Temperate forest ecosystems are a great example for displaying how energy flow works.

It all starts with the solar energy that enters the ecosystem. This sunlight plus carbon dioxide will be used by a number of primary producers in a forest environment, including:

• Trees (such as maple, oak, ash and pine).
• Grasses.
• Vines.
• Algae in ponds/streams.

Next come the primary consumers. In the temperate forest, this would include herbivores like deer, various herbivorous insects, squirrels, chipmunks, rabbits and more. These organisms eat the primary producers and incorporate their energy into their own bodies. Some energy is lost as heat and waste.

Secondary and tertiary consumers then eat those other organisms. In a temperate forest, this includes animals like raccoons, predatory insects, foxes, coyotes, wolves, bears and birds of prey.

When any of these organisms die, decomposers break down the dead organisms' bodies, and the energy flows to the decomposers. In a temperate forest, this would include worms, fungi and various types of bacteria.

The pyramidal "flow of energy" concept can be demonstrated with this example, too.
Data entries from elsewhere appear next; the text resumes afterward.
Definition searched (asked : nat) (c : corpus) (q : list float) (k : Z) (m : metric) (candidates : Z)
    (mask : option (list bool)) : nat * corpus * answer (list (Z * key)) :=
  let eligible := match mask with Some mask => length (List.filter id mask) | None => c_count c end in
  let limit := if k <? Z.of_nat eligible then Z.to_nat k else eligible in
  if (0 <? candidates) && (candidates <? Z.of_nat eligible) then
    match ensure_bits asked c with
    | (asked, None) => (asked, c, interrupted)
    | (asked, Some c) =>
        match first_pass asked c q mask candidates with
        | (asked, None) => (asked, c, interrupted)
        | (asked, Some rows) => let '(asked, a) := ranked asked c q m mask (Some rows) limit in (asked, c, a)
        end
    end
  else let '(asked, a) := ranked asked c q m mask None limit in (asked, c, a).

Definition metric_of (name : bytes) : option metric :=
  let name := c_string name in
  if decide (name = lit "inner_product") then Some INNER_PRODUCT
  else if decide (name = lit "cosine") then Some COSINE
  else if decide (name = lit "l2") then Some L2
  else None.

(** The optional candidates, 0 where there are none. *)
Definition candidates_of (arg : lua_value) : Z + bytes :=
  if decide (arg = LNil) then inl 0
  else
    match lua_tointegerx arg with
    | None => inr (lit "number expected")
    | Some n => if 1 <=? n then inl n else inr (lit "candidates is at least 1")
    end.

(** The optional mask. *)
Definition mask_of (h : heap) (arg : lua_value) (ids : list Z) : option (list bool) + bytes :=
  match arg with
  | LNil => inl None
  | LTable a =>
      let t := table_at h a in
      match allow_mask (rawgeti t ∘ Z.of_nat <$> seq 1 (Z.to_nat (lua_rawlen t))) ids with
      | Some mask => inl (Some mask)
      | None => inr (lit "allow holds integers")
      end
  | v => inr (lit "table expected, got " ++ type_name v)
  end.

Definition corpus_search (h : heap) (asked : nat) (c : corpus) (q k name candidates allow : lua_value) :
    nat * corpus * answer (list (Z * key)) :=
  let raises why := (asked, c, Raises why) in
  match check_floats (c_dims c) q with
  | inr why => raises why
  | inl q =>
      match lua_tointegerx k with
      | None => raises (lit "number expected")
      | Some k =>
          if k <? 1 then raises (lit "k is at least 1")
          else
            match lua_tolstring name with
            | None => raises (lit "string expected")
            | Some name =>
                match metric_of name with
                | None => raises (lit "a metric is inner_product, cosine or l2")
                | Some m =>
                    match candidates_of candidates with
                    | inr why => raises why
                    | inl candidates =>
                        match mask_of h allow (c_ids c) with
                        | inr why => raises why
                        | inl mask => searched asked c q k m candidates mask
                        end
                    end
                end
            end
      end
  end.

End corpus.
The most available energy and biomass is at the lowest level of the food/energy pyramid: the producers in the form of flowering plants, grasses, bushes and more. The level with the least energy/biomass is at the top of the pyramid/food chain in the form of high-level consumers like bears and wolves.

While marine ecosystems like a coral reef are very different from terrestrial ecosystems like temperate forests, you can see how the concept of energy flow works in the exact same way.

Primary producers in a coral reef environment are mostly microscopic plankton, microscopic plant-like organisms found in the coral and free-floating in the water around the coral reef. From there, various fish, mollusks and other herbivorous creatures, like sea urchins that live in the reef, consume those producers (mostly algae in this ecosystem) for energy.

Energy then flows to the next trophic level, which in this ecosystem would be larger predatory fish like sharks and barracuda along with the moray eel, snapper fish, sting rays, squid and more.

Decomposers exist in coral reefs, too. Some examples include:

• Sea cucumbers.
• Bacterial species.
• Shrimp.
• Brittle starfish.
• Various crab species (for example, the decorator crab).

You can also see the concept of the pyramid with this ecosystem. The most available energy and biomass exists at the first trophic level and the lowest level of the food pyramid: the producers in the form of algae and coral organisms. The level with the least energy and accumulated biomass is at the top in the form of high-level consumers like sharks.